11 Eylül 2001'den sonra ABD için radikal İslamcı terör bir numaralı tehdit haline geldi. Bu aslında ortak tehdit algılaması açısından bir fırsat yarattı. Ama gene de Ankara ve Washington arasında ortak bir terörizm tanımı ve tehdit algılaması gelişmedi. Zira Türkiye'nin gözündeki tehdit etnik temel üzerine oturan bir terör hareketiydi. PKK sonuçta etnik Kürt milliyetçiliği üzerine kurulu bir hareket. Oysa El Kaide etnik temeli olmayan "ideolojik" bir terör hareketiydi ve Türkiye'yi Batı'yı tehdit ettiği kadar tehdit etmiyordu. Başka türlü ifade etmek gerekirse "PKK ve El Kaide" Türk- Amerikan ilişkilerinde "Sovyetler Birliği ve komünizm" derecesinde bir "ortak tehdit ve ortak strateji" kavramı yaratmadı. 11 Eylül sonrasında, öfkeden gözü dönmüş bir ABD Irak'ı işgal etmeye karar verince Türk-Amerikan ilişkileri iyice bozulmaya başladı. Türkiye'nin karşı çıkması ve 1 Mart tezkeresi ABD için bir şok oldu. "Bush giderse işler düzelir" diyenler şimdi de Obama yönetimi ile İran sorunu yaşamaya başladılar. 1 Mart tezkeresi Bush yönetimi için nasıl bir şok olduysa, Türkiye'nin İran'a ekonomik yaptırımlar konusundaki tavrı da Obama yönetimi için şok oldu. Ankara'nın BM Güvenlik Konseyi'nde "hayır" oyu vermesi -hem de Çin ve Rusya gibi ülkeler ABD ile beraber hareket ederken- Washington için ciddi hayal kırıklığı oldu.

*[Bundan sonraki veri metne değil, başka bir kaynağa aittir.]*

(** At three backticks the pattern matches, with the groups of
    [match_after_fence]. *)
Lemma codeBlockRegex_exec (after : jsstring) :
  exec_at codeBlockRegex (fence ++ after) =
  Some (skipn (length (matched_text (match_after_fence after))) (fence ++ after),
        captures_of (match_after_fence after)).
Proof.
  unfold exec_at, codeBlockRegex. cbn [Nat.add].
  rewrite exec_Seq, exec_Lit.
  change (startsWith (fence ++ after) fence) with (startsWith after []).
  rewrite startsWith_nil.
  change (skipn (length fence) (fence ++ after)) with after.
  rewrite exec_Seq, exec_Group.
  rewrite star_greedy_line.
  - pose proof (span_line_app after) as Happ.
    pose proof (span_line_rest after) as Hrest.
    unfold match_after_fence, matched_text, captures_of.
    destruct (span_line after) as [l rest]. simpl in Happ, Hrest.
    subst after. rewrite consumed_app, exec_tail.
    change (fence ++ l ++ rest)
      with (backtick :: backtick :: backtick :: l ++ rest).
    destruct rest as [|x rest'].
    + simpl. rewrite !app_nil_r. rewrite skipn_all. reflexivity.
    + subst x. cbn [snd]. rewrite N.eqb_refl.
      destruct (startsWith rest' fence) eqn:E; simpl.
      * rewrite !length_app. simpl.
        rewrite skipn_app, skipn_all2 by lia.
        replace (length l + 4 - length l) with 4 by lia.
        simpl. reflexivity.
      * rewrite !length_app. simpl.
        rewrite skipn_app, skipn_all2 by lia.
        replace (length l + 1 - length l) with 1 by lia.
        simpl. reflexivity.
  - rewrite length_app. simpl. lia.
  - intros s' c. rewrite exec_tail.
    destruct s' as [|x s'']; [discriminate|].
    destruct (N.eqb x newline); destruct (startsWith _ fence); discriminate.
Qed.

(** Whatever follows, the text put in place of a match is the opening
    fence, the rest of its line, the line break if there is one, and a
    fence. *)
Lemma fence_replacement (after rest : jsstring) (caps : Captures) :
  exec_at codeBlockRegex (fence ++ after) = Some (rest, caps) ->
  replace_callback (consumed (fence ++ after) rest) caps =
  fence ++ lang (match_after_fence after)
        ++ or_empty (code (match_after_fence after)) ++ fence.
Proof.
  rewrite codeBlockRegex_exec. intros H. inversion H; subst. clear H.
  pose proof (span_line_app after) as Happ.
  unfold replace_callback, captures_of, matched_text, match_after_fence.
  destruct (span_line after) as [l r]. simpl in Happ. subst after.
  destruct r as [|x r]; [reflexivity|].
  destruct (startsWith r fence) eqn:E; [|reflexivity].
  assert (Hr : r = fence ++ skipn 3 r).
  { rewrite <- (firstn_skipn 3 r) at 1. f_equal.
    apply (startsWith_firstn _ _ E). }
  clear E. revert Hr. generalize (skipn 3 r). intros r' ->.
  cbn [fence_end lang code or_empty capture group Nat.eqb app].
  unfold fence at 1. cbv iota.
  replace (skipn (length (l ++ x :: fence)) (l ++ x :: fence ++ r')) with r'.
  - replace (fence ++ l ++ x :: fence ++ r')
      with ((fence ++ l ++ x :: fence) ++ r')
      by (now rewrite <- !app_assoc).
    apply consumed_app.
  - replace (l ++ x :: fence ++ r') with ((l ++ x :: fence) ++ r')
      by (rewrite <- app_assoc; reflexivity).
    rewrite skipn_app, skipn_all, Nat.sub_diag. reflexivity.
Qed.

End FencePattern.

Section HeaderRepairRun.

Lemma index_app_nth (l0 mid tail : list jsstring) (j : nat) (line : jsstring) :
  nth_error mid j = Some line ->
  index (l0 ++ mid ++ tail) (Z.of_nat (length l0 + j)) = Some line.
Proof.
  intros H. unfold index.
  destruct (Z.of_nat (length l0 + j) <? 0)%Z eqn:E; [apply Z.ltb_lt in E; lia|].
  rewrite Nat2Z.id, nth_error_app2 by lia.
  replace (length l0 + j - length l0) with j by lia.
  rewrite nth_error_app1; [exact H|].
  apply nth_error_Some. congruence.
Qed.

End HeaderRepairRun.

Section DividerCells.

Lemma split_go_single_length (c : N) (s : jsstring) :
  forall cur, length (split_go [c] 0 cur s) = S (count_occ N.eq_dec s c).
Proof.
  induction s as [|x s IH]; intros cur; [reflexivity|].
  cbn [split_go startsWith]. destruct (N.eqb_spec x c) as [->|Hx].
  - cbn [andb length Nat.sub count_occ]. rewrite startsWith_nil.
    cbn [length]. rewrite IH.
    destruct (N.eq_dec c c); [reflexivity|congruence].
  - cbn [andb length count_occ]. rewrite IH.
    destruct (N.eq_dec x c); [congruence|reflexivity].
Qed.

(** One [" --- |"] cell for each pipe of the header but the first, and one
    cell at least. *)
Lemma dividerFor_cells (header : jsstring) :
  dividerFor header =
  pipe :: repeat_str (js " --- |") (Nat.max 1 (pipes header - 1)).
Proof.
  unfold dividerFor, headerCells, split, pipes.
  rewrite split_go_single_length.
  set (n := count_occ N.eq_dec header pipe).
  destruct (Z.gtb_spec (Z.of_nat (S n) - 2) 0); do 2 f_equal; lia.
Qed.

Lemma includes_single_false (c : N) (s : jsstring) :
  includes s [c] = false -> ~ In c s.
Proof.
  induction s as [|x s IH]; cbn [includes startsWith]; intros H; [intros []|].
  apply orb_false_elim in H as [H1 H2].
  rewrite startsWith_nil, andb_true_r in H1. apply N.eqb_neq in H1.
  intros [Hin|Hin]; [congruence | now apply IH].
Qed.
(** * geo_utils: interior point, overlap test and vertex enumeration of
    convex polyhedra (GCOPTER, [gcopter/include/gcopter/geo_utils.hpp]).

    The C++ [double] is IEEE-754 binary64; it is embedded as Rocq's primitive
    [float], whose operations are the binary64 ones (round to nearest even, one
    NaN).  Eigen matrices are embedded as lists: a [MatrixX4d] is the list of
    its rows, a [Matrix3Xd] the list of its columns.  The two external solvers
    ([sdlp::linprog] and [quickhull::QuickHull]) are not part of the header and
    are parameters of the development.

    Row and column counts and indices are natural numbers: the [int] counters
    of the header do not wrap for matrices of fewer than 2^31 rows or columns.
    A function that can run into an Eigen assertion or read outside a buffer
    returns an [option], and [None] stands for that failure. *)

From Stdlib Require Import ZArith Lia Bool List Floats.
From stdpp Require Import base option list.
Import ListNotations.

Local Open Scope float_scope.

(** ** Order of binary64 numbers

    The comparisons of two numbers that are not NaN are those of their ranks,
    triples of integers compared lexicographically.  Every comparison with a
    NaN is false. *)
Module FloatOrder.

Definition num (f : spec_float) : bool :=
  match f with S754_nan => false | _ => true end.

Definition rank (f : spec_float) : Z * Z * Z :=
  match f with
  | S754_zero _ => (0, 0, 0)%Z
  | S754_infinity false => (2, 0, 0)%Z
  | S754_infinity true => (-2, 0, 0)%Z
  | S754_nan => (0, 0, 0)%Z
  | S754_finite false m e => (1, e, Zpos m)%Z
  | S754_finite true m e => (-1, - e, Zneg m)%Z
  end.

Definition lex_lt (a b : Z * Z * Z) : Prop :=
  (a.1.1 < b.1.1 \/
   (a.1.1 = b.1.1 /\ (a.1.2 < b.1.2 \/ (a.1.2 = b.1.2 /\ a.2 < b.2))))%Z.

Definition lex_eq (a b : Z * Z * Z) : Prop :=
  (a.1.1 = b.1.1 /\ a.1.2 = b.1.2 /\ a.2 = b.2)%Z.

Definition lex_le (a b : Z * Z * Z) : Prop := lex_lt a b \/ lex_eq a b.

Definition lex_opp (a : Z * Z * Z) : Z * Z * Z :=
  (- a.1.1, - a.1.2, - a.2)%Z.

Definition lex_abs (a : Z * Z * Z) : Z * Z * Z :=
  if (a.1.1 <? 0)%Z then lex_opp a else a.

(** The ranks that numbers have: the class is between -2 (minus infinity) and
    2 (plus infinity), zeros and infinities have no exponent or mantissa, and
    the mantissa of a finite number carries its sign. *)
Definition rank_wf (a : Z * Z * Z) : Prop :=
  (-2 <= a.1.1 <= 2 /\
   (a.1.1 = 0 \/ a.1.1 = 2 \/ a.1.1 = -2 -> a.1.2 = 0 /\ a.2 = 0) /\
   (a.1.1 = 1 -> 0 < a.2) /\ (a.1.1 = -1 -> a.2 < 0))%Z.

(** Number of the float [x], and its rank. *)
Definition fnum (x : float) : bool := num (Prim2SF x).
Definition frank (x : float) : Z * Z * Z := rank (Prim2SF x).

End FloatOrder.

(** ** The header [geo_utils.hpp] *)
Module geo_utils.

(** *** Scalars and small vectors *)

(** [DBL_EPSILON] of [<cfloat>]: 2^-52. *)
Definition DBL_EPSILON : float := 0x1p-52.

(** [std::max(a, b)] is [(a < b) ? b : a] and [std::min(a, b)] is
    [(b < a) ? b : a]. *)
Definition std_max (a b : float) : float := if a <? b then b else a.
Definition std_min (a b : float) : float := if b <? a then b else a.

(** [fabs] and [std::isinf]. *)
Definition fabs (x : float) : float := abs x.
Definition isinf (x : float) : bool := is_infinity x.

(** [std::round]: to the nearest integer, halfway cases away from zero; zeros,
    infinities and NaN are returned as they are.  A finite number is
    [(-1)^s * m * 2^e]; with [e >= 0] it is an integer already. *)
Definition SFround (f : spec_float) : spec_float :=
  match f with
  | S754_finite s m e =>
      if (0 <=? e)%Z then f
      else
        match ((Zpos m + 2 ^ (- e - 1)) / 2 ^ (- e))%Z with
        | Zpos n => S754_finite s n 0
        | _ => S754_zero s
        end
  | _ => f
  end.

Definition round (x : float) : float := SF2Prim (SFround (Prim2SF x)).

(** [Eigen::Vector3d], read with [l(0)], [l(1)], [l(2)]. *)
Record Vector3d : Type := V3 { v0 : float; v1 : float; v2 : float }.

(** [Eigen::Vector4d]; a row [h0, h1, h2, h3] of a half-space system stands
    for [h0*x + h1*y + h2*z + h3 <= 0]. *)
Record Vector4d : Type := V4 { h0 : float; h1 : float; h2 : float; h3 : float }.
Lemma isProcessing_complete (o : jsstring) (f : bool) (a : App.state) :
  App.isProcessing (App.deliver [Msg_complete o f] a) = false.
Proof.
  unfold App.deliver. cbn [fold_left]. unfold App.onMessageReceived.
  destruct f; [destruct (JsString.truthy (cleanedOutput o))|]; reflexivity.
Qed.

Lemma worker_snd_run_cons (x : action) (jobs : list action) (s : Worker.state) :
  snd (Worker.run (x :: jobs) s)
  = snd (Worker.step x s) ++ snd (Worker.run jobs (fst (Worker.step x s))).
Proof.
  cbn [Worker.run]. destruct (Worker.step x s) as [s1 o1]. cbn [fst snd].
  now destruct (Worker.run jobs s1).
Qed.

Lemma pipeline_snd_run_cons (x : action) (jobs : list action) (s : PipelineWorker.state) :
  snd (PipelineWorker.run (x :: jobs) s)
  = snd (PipelineWorker.step x s)
      ++ snd (PipelineWorker.run jobs (fst (PipelineWorker.step x s))).
Proof.
  cbn [PipelineWorker.run]. destruct (PipelineWorker.step x s) as [s1 o1].
  cbn [fst snd]. now destruct (PipelineWorker.run jobs s1).
Qed.

(** One job keeps the flag of the control context, once the messages of
    the job are delivered, equal to the flag of the worker. *)
Lemma worker_mirror_step (x : action) (s : Worker.state) (a : App.state) :
  engine_job x = true ->
  App.isProcessing a = Worker.processing s ->
  App.isProcessing (App.deliver (snd (Worker.step x s)) a)
  = Worker.processing (fst (Worker.step x s)).
Proof.
  intros Hx Ha.
  destruct x as [[|r]|i|i o|i e|i o q n|i y]; cbn [Worker.step].
  - unfold Worker.load. cbn [fst snd].
    cbn [Worker.processing Worker.set_tasks].
    now rewrite Gate.getInstance_processing.
  - unfold Worker.generate.
    destruct (Worker.processing s) eqn:Hp; cbn [andb];
      [destruct (isFinal r); cbn [negb fst snd]; cbn; congruence|].
    cbn [Worker.begin_generation fst snd Worker.processing Worker.set_tasks].
    now rewrite Gate.getInstance_processing.
  - destruct (nth_error (Worker.tasks s) i) as [t|]; [|exact Ha].
    destruct t; cbn [Worker.resume]; try exact Ha.
    destruct (Worker.processing s) eqn:Hp; [cbn; congruence|].
    cbn [Worker.begin_generation fst snd Worker.processing Worker.set_tasks].
    now rewrite Gate.getInstance_processing.
  - destruct (nth_error (Worker.tasks s) i) as [t|]; [|exact Ha].
    destruct t; cbn [Worker.resume fst snd]; try exact Ha.
    apply isProcessing_complete.
  - destruct (nth_error (Worker.tasks s) i) as [t|]; [|exact Ha].
    destruct t; cbn [Worker.resume fst snd]; exact Ha.
  - destruct (nth_error (Worker.tasks s) i) as [t|]; [|exact Ha].
    destruct t; cbn [Worker.resume fst snd]; exact Ha.
  - destruct (nth_error (Worker.tasks s) i) as [t|]; [|exact Ha].
    destruct t; cbn [Worker.resume fst snd]; try exact Ha.
    now rewrite isProcessing_report.
Qed.

Lemma pipeline_mirror_step (x : action) (s : PipelineWorker.state) (a : App.state) :
  engine_job x = true ->
  App.isProcessing a = PipelineWorker.processing s ->
  App.isProcessing (App.deliver (snd (PipelineWorker.step x s)) a)
  = PipelineWorker.processing (fst (PipelineWorker.step x s)).
Proof.
  intros Hx Ha.
  destruct x as [[|r]|i|i o|i e|i o q n|i y]; cbn [PipelineWorker.step].
  - unfold PipelineWorker.load, PipelineWorker.getInstance.
    now destruct (PipelineWorker.transcriber s).
  - unfold PipelineWorker.generate.
    destruct (PipelineWorker.processing s) eqn:Hp; cbn [andb];
      [destruct (isFinal r); cbn [negb fst snd]; cbn; congruence|].
    destruct (begin_generation_facts r s) as (H1 & _ & _ & H4).
    destruct (PipelineWorker.begin_generation r s) as [[s1 t1] o1].
    cbn [fst snd] in *. subst o1. exact (eq_sym H1).
  - destruct (nth_error (PipelineWorker.tasks s) i) as [t|]; [|exact Ha].
    destruct t; cbn [PipelineWorker.resume]; try exact Ha.
    destruct (PipelineWorker.processing s) eqn:Hp; [cbn; congruence|].
    destruct (begin_generation_facts r s) as (H1 & _ & _ & H4).
    destruct (PipelineWorker.begin_generation r s) as [[s1 t1] o1].
    cbn [fst snd] in *. subst o1. exact (eq_sym H1).
  - destruct (nth_error (PipelineWorker.tasks s) i) as [t|]; [|exact Ha].
    destruct t; cbn [PipelineWorker.resume fst snd]; try exact Ha.
    apply isProcessing_complete.
  - destruct (nth_error (PipelineWorker.tasks s) i) as [t|]; [|exact Ha].
    destruct t; cbn [PipelineWorker.resume fst snd]; try exact Ha.
    apply isProcessing_complete.
  - destruct (nth_error (PipelineWorker.tasks s) i) as [t|]; [|exact Ha].
    destruct t; cbn [PipelineWorker.resume fst snd]; try exact Ha.
    now destruct (isFinal r).
  - destruct (nth_error (PipelineWorker.tasks s) i) as [t|]; [|exact Ha].
    destruct t; cbn [PipelineWorker.resume fst snd]; try exact Ha.
    now rewrite isProcessing_report.
Qed.

End Mirror.
(** X8. A query whose field, lower-cased and stripped, is none of title,
    author and year raises IncorrectSearchFields, whatever the catalogue
    holds and in both modes of the search. *)
Theorem search_unknown_field books field v return_book_obj :
  no_eq field → no_eq v →
  str_strip (str_lower field) ∉ [py "title"; py "author"; py "year"] →
  _search_books_by books (field ++ py " = " ++ v) return_book_obj
  = Raise IncorrectSearchFields.
Proof.
  intros Hf Hv Hfield. rewrite search_books_by_parts by done.
  by rewrite bool_decide_eq_false_2.
Qed.

Lemma search_unknown_field_witness :
  _search_books_by [book1; book3] (py "isbn = 1984") false = Raise IncorrectSearchFields
  ∧ _search_books_by [] (py "id = 1") true = Raise IncorrectSearchFields.
Proof.
  split.
  - apply (search_unknown_field [book1; book3] (py "isbn") (py "1984") false).
    + by repeat constructor.
    + by repeat constructor.
    + intros H. repeat (apply elem_of_cons in H as [H|H]; [done|]).
      by apply elem_of_nil in H.
  - apply (search_unknown_field [] (py "id") (py "1") true).
    + by repeat constructor.
    + by repeat constructor.
    + intros H. repeat (apply elem_of_cons in H as [H|H]; [done|]).
      by apply elem_of_nil in H.
Defined.



(** X10. A search by year matches no record of any catalogue, whatever the
    value: the user search raises NotFoundInTheLibrary and the internal
    search returns the empty list. *)
Theorem search_by_year_never_matches books field v :
  no_eq field → no_eq v → str_strip (str_lower field) = py "year" →
  _search_books_by books (field ++ py " = " ++ v) false = Raise NotFoundInTheLibrary
  ∧ _search_books_by books (field ++ py " = " ++ v) true = Ok [].
Proof.
  intros Hf Hv Hfield. rewrite !search_books_by_parts, Hfield by done.
  rewrite bool_decide_eq_true_2 by (by repeat constructor).
  by rewrite filter_none by apply kept_year.
Qed.

Lemma search_by_year_never_matches_witness :
  _search_books_by [book1; book3; book4] (py "Year = 1949") false
    = Raise NotFoundInTheLibrary
  ∧ _search_books_by [book1; book3; book4] (py "Year = 1949") true = Ok [].
Proof.
  apply (search_by_year_never_matches [book1; book3; book4] (py "Year") (py "1949"));
    [by repeat constructor..|reflexivity].
Defined.

(** X11. A query that does not consist of exactly two parts around one
    separator " = " (the parts holding no equals sign) raises a ValueError:
    too few values for a query with no separator, the empty query included,
    too many for a query with two or more separators. *)
Theorem search_query_shape books pieces return_book_obj :
  Forall no_eq pieces → pieces ≠ [] → length pieces ≠ 2%nat →
  _search_books_by books (str_join (py " = ") pieces) return_book_obj
  = Raise (ValueError (if decide (length pieces < 2)%nat
                       then msg_unpack_few else msg_unpack_many)).
Proof.
  intros Hall Hne Hlen. unfold _search_books_by. rewrite split_join by done.
  destruct pieces as [|p [|q [|r ps]]]; try done.
Qed.

Lemma search_query_shape_witness :
  _search_books_by [book1] (py "Homer") false = Raise (ValueError msg_unpack_few)
  ∧ _search_books_by [book1] (py "") false = Raise (ValueError msg_unpack_few)
  ∧ _search_books_by [book1] (py "title = a = b") false
    = Raise (ValueError msg_unpack_many).
Proof.
  split; [|split].
  - apply (search_query_shape [book1] [py "Homer"] false); [|done|done].
    by repeat constructor.
  - apply (search_query_shape [book1] [py ""] false); [|done|done].
    by repeat constructor.
  - apply (search_query_shape [book1] [py "title"; py "a"; py "b"] false);
      [|done|done]. by repeat constructor.
Defined.

(** ** What the validators return *)

Lemma letter_not_space c : letter c = true → is_space c = false.
Proof. intros H. destruct (is_space c) eqn:E; [exfalso|done]. char_lia. Qed.

Lemma decimal_not_space c : is_decimal c = true → is_space c = false.
Proof.
  intros Hd. destruct (is_space c) eqn:E; [|done].
  assert (c = 0x09 ∨ c = 0x0A ∨ c = 0x0B ∨ c = 0x0C ∨ c = 0x0D ∨ c = 0x1C
          ∨ c = 0x1D ∨ c = 0x1E ∨ c = 0x1F ∨ c = 0x20 ∨ c = 0x85 ∨ c = 0xA0
          ∨ c = 0x1680 ∨ c = 0x2000 ∨ c = 0x2001 ∨ c = 0x2002 ∨ c = 0x2003
          ∨ c = 0x2004 ∨ c = 0x2005 ∨ c = 0x2006 ∨ c = 0x2007 ∨ c = 0x2008
          ∨ c = 0x2009 ∨ c = 0x200A ∨ c = 0x2028 ∨ c = 0x2029 ∨ c = 0x202F
          ∨ c = 0x205F ∨ c = 0x3000)%N as D by char_lia.
  repeat (destruct D as [->|D]; [by vm_compute in Hd|]). subst. by vm_compute in Hd.
Qed.

Lemma letter_to_title c : letter (to_title c) = letter c.
Proof.
  destruct (letter c) eqn:E, (letter (to_title c)) eqn:E'; try done; exfalso; char_lia.
Qed.

Lemma letter_to_lower c : letter (to_lower c) = letter c.
Proof.
  destruct (letter c) eqn:E, (letter (to_lower c)) eqn:E'; try done; exfalso; char_lia.
Qed.

Lemma not_letter_fixed c : letter c = false → to_title c = c ∧ to_lower c = c.
Proof. intros H. split; char_lia. Qed.

Lemma same_class_to_title c : same_class c (to_title c).
Proof.
  split; [apply letter_to_title|]. destruct (letter c) eqn:E.
  - assert (letter (to_title c) = true) as E' by by rewrite letter_to_title.
    destruct (author_sep c) eqn:S; [by apply sep_not_letter in S; congruence|].
    destruct (author_sep (to_title c)) eqn:S'; [|done].
    apply sep_not_letter in S'. congruence.
  - by apply not_letter_fixed in E as [-> _].
Qed.

Lemma same_class_to_lower c : same_class c (to_lower c).
Proof.
  split; [apply letter_to_lower|]. destruct (letter c) eqn:E.
  - assert (letter (to_lower c) = true) as E' by by rewrite letter_to_lower.
    destruct (author_sep c) eqn:S; [by apply sep_not_letter in S; congruence|].
    destruct (author_sep (to_lower c)) eqn:S'; [|done].
    apply sep_not_letter in S'. congruence.
  - by apply not_letter_fixed in E as [_ ->].
Qed.

Lemma title_from_same_class p s : Forall2 same_class s (title_from p s).
Proof.
  revert p. induction s as [|c s IH]; intros p; simpl; constructor; [|apply IH].
  destruct p; [apply same_class_to_lower|apply same_class_to_title].
Qed.

Lemma same_class_letters s s' :
  Forall2 same_class s s' → Forall (λ c, letter c = true) s →
  Forall (λ c, letter c = true) s'.
Proof.
  induction 1 as [|c c' s s' [Hl _] _ IH]; intros Hall; [constructor|].
  apply Forall_cons_1 in Hall as [Hc Hall]. constructor; [congruence|auto].
Qed.

Lemma same_class_groups groups : Forall author_group groups →
  ∀ s', Forall2 same_class (concat groups) s' →
  ∃ groups', s' = concat groups' ∧ Forall author_group groups'
             ∧ length groups' = length groups.
Proof.
  induction 1 as [|g gs (sep & name & -> & Hsep & Hne & Hname) _ IH]; intros s' Hs'.
  - simpl in Hs'. apply Forall2_nil_inv_l in Hs' as ->. by exists [].
  - simpl in Hs'. apply Forall2_cons_inv_l in Hs' as (sep' & t' & [_ Hsep'] & Ht' & ->).
    apply Forall2_app_inv_l in Ht' as (name' & rest' & Hname' & Hrest' & ->).
    destruct (IH _ Hrest') as (gs' & -> & Hgs' & Hlen).
    exists ((sep' :: name') :: gs'). split; [done|]. split; [|simpl; congruence].
    constructor; [|done]. exists sep', name'. split; [done|].
    split; [congruence|]. split; [|by eapply same_class_letters].
    intros ->. apply Forall2_nil_inv_r in Hname'. done.
Qed.

Lemma same_class_shape a a' :
  Forall2 same_class a a' → author_shape a → author_shape a'.
Proof.
  intros Hrel [[Hlen Hall]|(first & groups & -> & Hlen & Hall & Hne & Hgs)].
  - left. apply Forall2_length in Hrel as Hl. split; [by rewrite <-Hl|].
    by eapply same_class_letters.
  - apply Forall2_app_inv_l in Hrel as (first' & rest' & Hfirst & Hrest & ->).
    destruct (same_class_groups _ Hgs _ Hrest) as (groups' & -> & Hgs' & Hl).
    right. exists first', groups'. split; [done|].
    apply Forall2_length in Hfirst as Hl'. split; [by rewrite <-Hl'|].
    split; [by eapply same_class_letters|]. split; [|done].
    intros ->. by destruct groups.
Qed.

Lemma strip_fixed c s d :
  is_space c = false → is_space d = false →
  (∃ s', c :: s = s' ++ [d]) → str_strip (c :: s) = c :: s.
Proof.
  intros Hc Hd [s' Heq]. unfold str_strip. rewrite strip_by_eq. simpl.
  rewrite Hc, Heq. by rewrite rstrip_snoc, Hd.
Qed.

Lemma author_shape_head a :
  author_shape a → ∃ c a', a = c :: a' ∧ letter c = true.
Proof.
  intros [[Hlen Hall]|(first & groups & -> & Hlen & Hall & _)].
  - destruct a as [|c a']; [simpl in Hlen; lia|].
    apply Forall_cons_1 in Hall as [Hc _]. eauto.
  - destruct first as [|c f]; [simpl in Hlen; lia|].
    apply Forall_cons_1 in Hall as [Hc _]. simpl. eauto.
Qed.

Lemma author_shape_strip a : author_shape a → str_strip a = a.
Proof.
  intros Hshape.
  destruct (author_shape_head a Hshape) as (c & a' & -> & Hc).
  destruct (author_shape_last _ Hshape) as (s' & d & Heq & Hd).
  apply (strip_fixed c a' d); eauto using letter_not_space.
Qed.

İşin temelinde halen bir türlü gelişmeyen "ortak tehdit" algılaması eksikliği yatıyor. Nasıl ki Irak ve Saddam Hüseyin 1990'lı yıllarda Türkiye için ciddi bir tehdit teşkil etmediyse, bugün de İran Ankara'nın gözünde ciddi bir ulusal güvenlik endişesi yaratmıyor. Son yaşanan "Füze Kalkanı" tartışması da aynı dinamikleri içeriyor. Ankara, füze kalkanının İran'a karşı olmasını istemiyor. NATO belgelerinde İran'dan söz edilmesine de karşı. Ankara'ya göre füze kalkanının misyonu, "kolektif savunma anlayışı" çerçevesinde ve ülke ismi verilmeden genel olarak tanımlanması gerekiyor. Henüz ortak düşman konusunda bile anlaşamayan Ankara ve Washington, ilerde iş "ortak bir savunma stratejisi" uygulamaya geldiğinde daha da ciddi sorunlar yaşayacak. Soğuk Savaş sonrası işte böyle muğlâk bir dönem.